Photograph by Caroline C. Kilgore

Grocery story eats: Candler Park Market
Candler Park Market’s tater tots

Photograph by Caroline C. Kilgore

Candler Park Market
The market’s long, narrow aisles are stocked with organic produce, locally sourced meats, and plenty of other staples with which to craft a solid meal. Or you could skip all that and make a beeline for the back. There you’ll find the deli, with its handful of red stools and a new chef, Jackie McClaine, who’s whipping up burgers crafted with local, grass-fed beef (or a plant-based Impossible patty); tater tots topped with cheese, scallions, and bacon; and an Italian wedding soup that our restaurant critic adores. McClaine is also working on perfecting her fried chicken and waffles recipe. One of the great things about cooking in a grocery store: “If I run out of something,” she says, “I can always run out to the front and grab it.” 1642 McLendon Avenue, 404-373-9787

Grocery store eats: Mediterranean Bakery
Mediterranean Bakery’s shawarma

Photograph by Caroline C. Kilgore

Grocery store eats: Mediterranean Bakery
Mediterranean Bakery’s spices

Photograph by Caroline C. Kilgore

Mediterranean Bakery
Tucked in a strip mall, Mediterranean Bakery is easy to overlook—in which case you’ll be missing out on some of the finest chicken shawarma in town. The aisles are stocked with sometimes hard-to-find Middle Eastern staples such as pomegranate molasses and the spice mix za’atar, and the refrigerated cases bear gifts such as containers of stuffed grape leaves and vats of hummus. But, as the man who rings up the groceries and the lunch orders confirms, you’re here for the chicken shawarma. “Let me make you one, please,” he insists. 3362 Chamblee Tucker Road, Doraville, 770-220-0706

E. 48th Street Market
Behind the two-pound bags of Lavazza beans, the housemade sausages, and the imported olive oil, a deli counter offering Sicilian, Tuscan, and Piedmontese dishes awaits. Italian-American owners Charlie and Anita Augello met in grade school in New York City and modeled their charming market after the ones they frequented growing up.
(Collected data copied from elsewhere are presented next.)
Definition PhasePlane2DAnalyzer_plot_vector_field (env : Env) (self : Analyzer2D)
  (line_widths : pyobj) (show : bool) : M (list (list float) * list (list float)) :=
  xs <- lift (lookup_key (a2_x_var self) (a2_resolutions self)) ;;
  ys <- lift (lookup_key (a2_y_var self) (a2_resolutions self)) ;;
  let X := fst (np_meshgrid xs ys) in
  let Y := snd (np_meshgrid xs ys) in
  (* dx *)
  dx <- missing_variables (f <- lift (a2_get_f_dx self) ;; lift (f X Y)) ;;
  (* dy *)
  dy <- missing_variables (f <- lift (a2_get_f_dy self) ;; lift (f X Y)) ;;
  (* vector field *)
  (if any_isnan dx || any_isnan dy then
     plt "streamplot" [arr2 X; arr2 Y; arr2 dx; arr2 dy] []
   else
     lw <- lift (line_width line_widths dx dy) ;;
     plt "streamplot" [arr2 X; arr2 Y; arr2 dx; arr2 dy]
       [("linewidth", arr2 lw); ("arrowsize", PFloat 1.2); ("density", PInt 1);
        ("color", PStr "thistle")]) ;;
  plt "xlabel" [PStr (a2_x_var self)] [] ;;
  plt "ylabel" [PStr (a2_y_var self)] [] ;;
  when show (plt "show" [] []) ;;
  ret (dx, dy).

(** ** PhasePlane2DAnalyzer.plot_nullcline *)

(** [setting.get(key, default)] *)
Definition py_get (setting : pyobj) (key : string) (default : pyobj) : result pyobj :=
  match setting with
  | PDict d => Ok (dict_get_default d key default)
  | _ => Raise (AttributeError "object has no attribute 'get'")
  end.

Definition is_str (o : pyobj) (s : string) : bool :=
  match o with PStr s' => String.eqb s' s | _ => false end.

Definition y_style : list (string * pyobj) :=
  [("color", PStr "cornflowerblue"); ("alpha", PFloat 0.7)].
Definition x_style : list (string * pyobj) :=
  [("color", PStr "lightcoral"); ("alpha", PFloat 0.7)].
Try the Sicilian lasagna made with beef and mild Italian sausage, or choose among the whopping 26 hero sandwiches served on house-baked bread, from the Stoffato (stuffed with salami, mortadella, capicola, provolone, and special sauce) to a simple prosciutto with fresh mozzarella and olive oil. Finish your meal with a cappuccino and cannoli, then grab a pound of fresh Calabrian chilies and a bottle of red on your way out. 2462 Jett Ferry Road, Dunwoody, 770-392-1499

This article appears in our March 2019 issue.